What role do genetics play in determining who’s going to respond to nutrients, and who needs additional nutrients than what they can get out of their diet? What role does an infected, inflamed gut play in the absorption of nutrients? It’s not we are what we eat; it’s we are what we absorb. And what role do medications play in determining how effective the nutrients are? Combining medications and nutrients is actually complicated, and we need more research in better understanding these interactions. But ultimately, we need to know how long these good benefits last. So with all of this data, this rich data highlighting the power of nutrition, I think we can make some individual and collective changes now.
We could reconsider our current treatment approach: prioritize lifestyle factors, healthy eating, exercise, supplements, and when necessary, psychological treatments, and save medications for when these approaches don’t work. If nutrients work, then shouldn’t they be covered through our healthcare system? Take universal prevention seriously by optimizing the nutrition of those who are vulnerable. We don’t wait for the heart attack to hit in order for us to modify lifestyle behaviors that we know contribute to heart disease. It should be no different with mental health. An easy way to implement universal prevention would be to have pregnant women – not pregnant women: midwives tell pregnant women about the importance of nutrition. Nutrient-depleted mothers produce nutrient-depleted children.

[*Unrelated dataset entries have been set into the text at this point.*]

(* ===== verification/OzPrograms.v ===== *)
(** * The example programs (src/examples/leak.cpp, pub.cpp, rep.cpp, req.cpp,
    req2.cpp, sub.cpp, timer.cpp, timer2.cpp, wc.cpp, wc2.cpp)

    Each [main] is a program of operations of [Oz] with the exceptions of
    [TRY_MAMA_FUNC], run while MAMA calls back between any two of them; the
    event sinks of the examples act inside the callbacks.  What is printed
    is left out, and the functions of [mamaMsg] only answer; a sink that
    throws does nothing more.  The sinks are variables of [main], declared
    after the session: a run is inside their scope until the program leaves
    it, and then destroys the session and the connection.  A callback that
    calls a sink outside its scope is a [fault], and so is a second reply in
    req.cpp. *)

From S2P Require Import Prelude CLib CMonad CDouble OzTopics OzArgs Threads Oz OzSystem.
Import CmdLine Topics Oz System.

Module Programs.

(** ** Statements

    A statement is an atomic action on the state of [OzSystem]; [None] is
    undefined behaviour. *)

Definition act (A : Type) : Type := sys → option (A * sys).

Definition exec (A : Type) (a : act A) (s : sys) : outcome (A * sys) :=
  match a s with Some r => Next r | None => Fault end.

(** A piece of a program that may throw a [mama_status]. *)
Definition E (A : Type) : Type := prog act (mama_status + A).

#[export] Instance E_ret : MRet E := λ A a, Ret (inr a).
#[export] Instance E_bind : MBind E := λ A B f p,
  pbind (λ r, match r with inl st => Ret (inl st) | inr a => f a end) p.

Definition stm {A} (a : act A) : E A := Do a (λ r, Ret (inr r)).

Definition TRY_MAMA_FUNC (x : act mama_status) : E () :=
  Do x (λ s, if decide (s ≠ MAMA_STATUS_OK) then Ret (inl s) else Ret (inr ())).

Inductive msgCall :=
  | mamaMsg_create
  | mamaMsg_updateString (name value : list byte)
  | mamaMsg_updateU32 (name : list byte) (value : Z)
  | mamaMsg_destroy.

(** The events of sleeping, and of waiting for a signal. *)
Definition pause : act () := λ s, Some ((), s).

(** A value that may be undefined. *)
Definition value {A} (x : option A) : act A := λ s, a ← x; Some (a, s).

Section Examples.

Context (answer : nat → mcall → mama_status) (handle_of : nat → mcall → Z).
Context (msg_answer : msgCall → mama_status) (msg : Z).
Context (getenv : list byte → option (list byte)) (argv : list (list byte)).

(** An operation of the program; the result is an address. *)
Definition operation (o : op) : act nat := λ s,
  match run answer handle_of s o (s_oz s) with
  | Some (a, oz', log) =>
      Some (a, mkSys oz' (mama_next o (after log (s_mama s))) (held_next o a (s_held s)) (vars_next o a (s_vars s)))
  | None => None
  end.

(** The function an operation calls, for those that return a status. *)
Definition status_of (s : sys) (o : op) : C oz event mama_status :=
  match o with
  | oStartConnection c => connection_start answer handle_of c
  | oDestroyConnection c => connection_destroy answer handle_of c
  | oStartSession x => session_start answer handle_of x
  | oDestroySession x => session_destroy answer handle_of x
  | oPublish n msg => p ← var s n; publisher_publish answer handle_of p msg
  | oStartSubscriber a => subscriber_start answer handle_of a
  | oDestroySubscriber a => subscriber_destroy answer handle_of a
  | oSend a msg => request_send answer handle_of a msg
  | oWaitReply a seconds e => request_waitReply a seconds e
  | oDestroyRequest a => request_destroy answer handle_of a
  | oStartTimer a => timer_start answer handle_of a
  | oDestroyTimer a => timer_destroy answer handle_of a
  | _ => run answer handle_of s o ;; mret MAMA_STATUS_OK
  end.

Definition with_status (o : op) : act mama_status := λ s,
  match status_of s o (s_oz s) with
  | Some (st, oz', log) =>
      Some (st, mkSys oz' (mama_next o (after log (s_mama s))) (held_next o 0 (s_held s)) (vars_next o 0 (s_vars s)))
  | None => None
  end.

Definition msg_call (c : msgCall) : act mama_status := λ s, Some (msg_answer c, s).

(** ** The programs *)

Definition open_connection (tport : option (list byte)) : E nat :=
  mw ← stm (value (getMw getenv argv));
  payload ← stm (value (getPayload getenv argv));
  name ← stm (value tport);
  conn ← stm (operation (oNewConnection mw payload name));
  TRY_MAMA_FUNC (with_status (oStartConnection conn)) ;;
  mret conn.

Definition open_session (conn : nat) : E nat :=
  sess ← stm (operation (oNewSession conn));
  TRY_MAMA_FUNC (with_status (oStartSession sess)) ;;
  mret sess.

(** The deleters at the end of [main]; they ignore the status. *)
Definition close_session (sess : nat) : E () := stm (with_status (oDestroySession sess)) ;; mret ().
Definition close_connection (conn : nat) : E () := stm (with_status (oDestroyConnection conn)) ;; mret ().

(** The rest of [main] when the scope of the sink ends: the deleters of the
    connection and of the session, if there is one. *)
Definition leave (r : nat * option nat) : E () :=
  match r.2 with
  | Some sess => close_session sess ;; close_connection r.1
  | None => close_connection r.1
  end.

(** Each program up to the end of the scope of its sink.

    sub.cpp, wc.cpp, wc2.cpp, rep.cpp: they differ in the default topic and
    in the sink. *)
Definition main_subscriber (defaultTopic : list byte) : E (nat * option nat) :=
  let topic := getTopic argv defaultTopic in
  conn ← open_connection (getTportSub getenv argv);
  sess ← open_session conn;
  sub ← stm (operation (oNewSubscriber sess topic true wcUnspecified));
  TRY_MAMA_FUNC (with_status (oStartSubscriber sub)) ;;
  stm pause ;;
  stm (with_status (oDestroySubscriber sub)) ;;
  mret (conn, Some sess).

Definition main_sub : E (nat * option nat) := main_subscriber (lit "prefix/suffix").
Definition main_rep : E (nat * option nat) := main_subscriber (lit "prefix/suffix").
Definition main_wc : E (nat * option nat) := main_subscriber (lit "^prefix/[^/]+$").
Definition main_wc2 : E (nat * option nat) := main_subscriber (lit "prefix/*").

(** timer.cpp, timer2.cpp, leak.cpp: a timer that runs
    while main sleeps. *)
Definition main_timer : E (nat * option nat) :=
  conn ← open_connection (getTportSub getenv argv);
  sess ← open_session conn;
  timer ← stm (operation (oNewTimer sess (of_decimal false 5 (-1)) true));
  TRY_MAMA_FUNC (with_status (oStartTimer timer)) ;;
  stm pause ;;
  stm (with_status (oDestroyTimer timer)) ;;
  mret (conn, Some sess).

(** The timer of timer2.cpp is destroyed by its deleter, at the same place;
    leak.cpp then leaks a block it does not use. *)
Definition main_timer2 : E (nat * option nat) := main_timer.
Definition main_leak : E (nat * option nat) := main_timer.

(** [++i] of an [int]. *)
Definition next_int (i : Z) : option Z := if decide (i + 1 < 2 ^ 31)%Z then Some (i + 1)%Z else None.

Definition create_msg : E () :=
  TRY_MAMA_FUNC (msg_call mamaMsg_create) ;;
  TRY_MAMA_FUNC (msg_call (mamaMsg_updateString (lit "name") (lit "value"))).

(** The loop while the signal has not come: for [n] iterations. *)
Fixpoint pub_loop (n : nat) (i : Z) : E () :=
  match n with
  | 0 => mret ()
  | S n' =>
      stm pause ;;
      i ← stm (value (next_int i));
      TRY_MAMA_FUNC (msg_call (mamaMsg_updateU32 (lit "num") i)) ;;
      TRY_MAMA_FUNC (with_status (oPublish 0 msg)) ;;
      pub_loop n' i
  end.

Definition main_pub (n : nat) : E (nat * option nat) :=
  let topic := getTopic argv (lit "prefix/suffix") in
  conn ← open_connection (getTportPub getenv argv);
  stm (operation (oGetPublisher 0 conn topic)) ;;
  create_msg ;;
  pub_loop n 0 ;;
  TRY_MAMA_FUNC (msg_call mamaMsg_destroy) ;;
  stm (operation (oDropPublisher 0)) ;;
  mret (conn, None).

Fixpoint req_loop (sess : nat) (topic : list byte) (n : nat) (i : Z) : E () :=
  match n with
  | 0 => mret ()
  | S n' =>
      stm pause ;;
      i ← stm (value (next_int i));
      TRY_MAMA_FUNC (msg_call (mamaMsg_updateU32 (lit "num") i)) ;;
      pRequest ← stm (operation (oNewRequest sess topic true));
      TRY_MAMA_FUNC (with_status (oSend pRequest msg)) ;;
      req_loop sess topic n' i
  end.

Definition main_req (n : nat) : E (nat * option nat) :=
  let topic := getTopic argv (lit "prefix/suffix") in
  conn ← open_connection (getTportPub getenv argv);
  sess ← open_session conn;
  create_msg ;;
  req_loop sess topic n 0 ;;
  TRY_MAMA_FUNC (msg_call mamaMsg_destroy) ;;
  mret (conn, Some sess).

(** [e]: the error of [waitReply] if no reply comes. *)
Definition main_req2 (e : errno) : E (nat * option nat) :=
  let topic := getTopic argv (lit "prefix/suffix") in
  conn ← open_connection (getTportPub getenv argv);
  sess ← open_session conn;
  create_msg ;;
  TRY_MAMA_FUNC (msg_call (mamaMsg_updateU32 (lit "num") 1)) ;;
  req ← stm (operation (oNewRequest sess topic true));
  TRY_MAMA_FUNC (with_status (oSend req msg)) ;;
  stm (with_status (oWaitReply req (dint 5) e)) ;;
  mret (conn, Some sess).

Inductive example :=
  | exLeak | exPub (n : nat) | exRep | exReq (n : nat) | exReq2 (e : errno)
  | exSub | exTimer | exTimer2 | exWc | exWc2.

Definition program (p : example) : E (nat * option nat) :=
  match p with
  | exSub => main_sub
  | exRep => main_rep
  | exWc => main_wc
  | exWc2 => main_wc2
  | exLeak => main_leak
  | exTimer => main_timer
  | exTimer2 => main_timer2
  | exPub n => main_pub n
  | exReq n => main_req n
  | exReq2 e => main_req2 e
  end.

(** ** Callbacks *)

(** The object MAMA calls back, by handle. *)
Definition op_handle (o : op) : option (kind * Z) :=
  match o with
  | oSubCreated h | oSubError h _ | oSubMsg h _ | oSubWcMsg h _ _ | oSubDestroyed h => Some (kSub, h)
  | oInboxMsg h _ | oInboxError h _ | oInboxDestroyed h => Some (kInbox, h)
  | oTimer h | oTimerDestroyed h => Some (kTimer, h)
  | _ => None
  end.

(** The connection of an object, by way of its session. *)
Definition conn_of (s : sys) (k : kind) (a : nat) : option nat :=
  x ← sessions_of k (s_oz s) !! a; y ← o_sessions (s_oz s) !! x; Some (se_conn y).

(** MAMA calls back while the connection and the session of the object are
    there. *)
Definition may_call (s : sys) (o : op) : Prop :=
  allowed s o
  ∧ ∃ kh x c, op_handle o = Some kh ∧ s_mama s !! kh = Some x ∧ conn_of s kh.1 x.1 = Some c ∧ has_conn s c.

(** The callbacks that call the sink; the objects of the examples all have
    one. *)
Definition calls_sink (o : op) : bool :=
  match o with
  | oSubCreated _ | oSubError _ _ | oSubMsg _ _ | oSubWcMsg _ _ _ | oInboxMsg _ _ | oInboxError _ _ | oTimer _ => true
  | _ => false
  end.

(** The sink of the example is a variable of [main]: pub.cpp has none, and
    the request of req2.cpp is its own. *)
Definition sink_in_main (p : example) : bool := match p with exPub _ | exReq2 _ => false | _ => true end.

(** A reply in req.cpp to a request that its sink has destroyed before. *)
Definition replied (p : example) (s : sys) (o : op) : Prop :=
  match p, o with
  | exReq _, oInboxMsg h _ => ∃ x, s_mama s !! (kInbox, h) = Some x ∧ ¬ held s kInbox x.1
  | _, _ => False
  end.

(** The static variable of rep.cpp: its reply object is made by the first
    callback, for the connection of the subscriber. *)
Definition static_reply (s : sys) (h : Z) (a : nat) (l : list op) : Prop :=
  (is_Some (o_replies (s_oz s) !! a) ∧ l = [])
  ∨ (o_replies (s_oz s) = ∅ ∧ a = o_next (s_oz s)
     ∧ ∃ x c, s_mama s !! (kSub, h) = Some x ∧ conn_of s kSub x.1 = Some c ∧ l = [oNewReply c]).

(** What the sink of the example does in the callback: rep.cpp replies to a
    request with a copy of it, req.cpp destroys the request. *)
Definition reaction (p : example) (s : sys) (o : op) (l : list op) : Prop :=
  match p, o with
  | exRep, (oSubMsg h _ | oSubWcMsg h _ _) =>
      ∃ a l1 l2, static_reply s h a l1 ∧ l = l1 ++ l2 ∧ (l2 = [] ∨ ∃ temp fromInbox, l2 = [oReply a temp temp fromInbox])
  | exReq _, oInboxMsg h _ => ∃ x, s_mama s !! (kInbox, h) = Some x ∧ l = [oDestroyRequest x.1]
  | _, _ => l = []
  end.

Fixpoint perform_all (s : sys) (l : list op) : option sys :=
  match l with
  | [] => Some s
  | o :: l' => '(s', _) ← perform answer handle_of s o; perform_all s' l'
  end.

Inductive callback (p : example) (s s' : sys) : Prop :=
  | callback_intro o l :
      may_call s o → ¬ replied p s o → reaction p s o l → perform_all s (o :: l) = Some s' → callback p s s'.

(** Where the program is: in the scope of its sink or after it. *)
Inductive place :=
  | Inside (x : E (nat * option nat))
  | Outside (x : E ()).

(** A callback that must not come at this place. *)
Definition fault (p : example) (x : place) (s : sys) (o : op) : Prop :=
  (match x with Inside _ => False | Outside _ => sink_in_main p = true ∧ calls_sink o = true end) ∨ replied p s o.

(** The statement the program is at, and the state.  A program that has
    thrown stays where it is: nothing catches the status. *)
Inductive ex_step (p : example) : place * sys → place * sys → Prop :=
  | ex_inside A (a : act A) k r s s' : exec A a s = Next (r, s') → ex_step p (Inside (Do a k), s) (Inside (k r), s')
  | ex_leave r s : ex_step p (Inside (Ret (inr r)), s) (Outside (leave r), s)
  | ex_outside A (a : act A) k r s s' : exec A a s = Next (r, s') → ex_step p (Outside (Do a k), s) (Outside (k r), s')
  | ex_callback x o l s s' :
      may_call s o → ¬ fault p x s o → reaction p s o l → perform_all s (o :: l) = Some s' → ex_step p (x, s) (x, s').

Definition begin : sys := mkSys (mkOz ∅ ∅ ∅ ∅ ∅ ∅ ∅ 0 0) ∅ ∅ ∅.

(** The objects that are left when the program ends. *)
Definition leftover (p : example) (h : gset (kind * nat)) : Prop :=
  match p with
  | exReq _ => ∀ x, x ∈ h → x.1 = kInbox
  | exReq2 _ => ∃ a, h = {[(kInbox, a)]}
  | _ => h = ∅
  end.

Definition ended (p : example) (r : mama_status + ()) (s : sys) : Prop :=
  match r with
  | inl st => st ≠ MAMA_STATUS_OK
  | inr () => s_vars s = ∅ ∧ leftover p (s_held s)
              ∧ ((∀ n c, answer n c = MAMA_STATUS_OK) → o_conns (s_oz s) = ∅ ∧ o_sessions (s_oz s) = ∅)
  end.

(** The names can be read, and the loop does not run past the last [int]. *)
Definition readable_args : Prop :=
  is_Some (getMw getenv argv) ∧ is_Some (getPayload getenv argv) ∧ is_Some (getTport argv).
Definition iterations (p : example) : nat := match p with exPub n | exReq n => n | _ => 0 end.

Definition is_req (p : example) : bool := match p with exReq _ => true | _ => false end.

End Examples.

End Programs.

Nutrient-poor foods during pregnancy increase the chances that your child will have a mental health problem. Learn about the risks of cheap, processed foods. As Michael Pollan stated, cheap food is an illusion; there is no such thing as cheap food. The price is paid somewhere, and if it’s not paid at the cash register, then it’s charged to the environment and to the public purse in the form of subsidies, and it’s charged to your health.
All children need to learn how to cook. All children need to know that food doesn’t have to come in a packet. Schools could reflect on the content of their lunch menus. Children are too frequently rewarded with processed foods for good behavior. We need to reflect on whether or not this pairing intuitively makes sense. Ultimately, we have a responsibility to teach them that every time they put something in their mouths, they make a choice: to eat something nourishing, or something nutritionally depleted. In the 19th century, physicians were offended when Semmelweis suggested they wash their hands before delivering babies. We are now asking them to consider whether the medications that they prescribed are contributing to the poor long-term outcome for some people with mental illness. But eating well and when appropriate additional nutrients can improve the mental health of many people. I leave you with one last thought. Randomized trials in the 1600s showed that putting limes aboard ships headed out for long voyages completely eliminated the 40% mortality from scurvy. But it took 264 years for the British government to mandate that all ships must carry citrus for their sailors.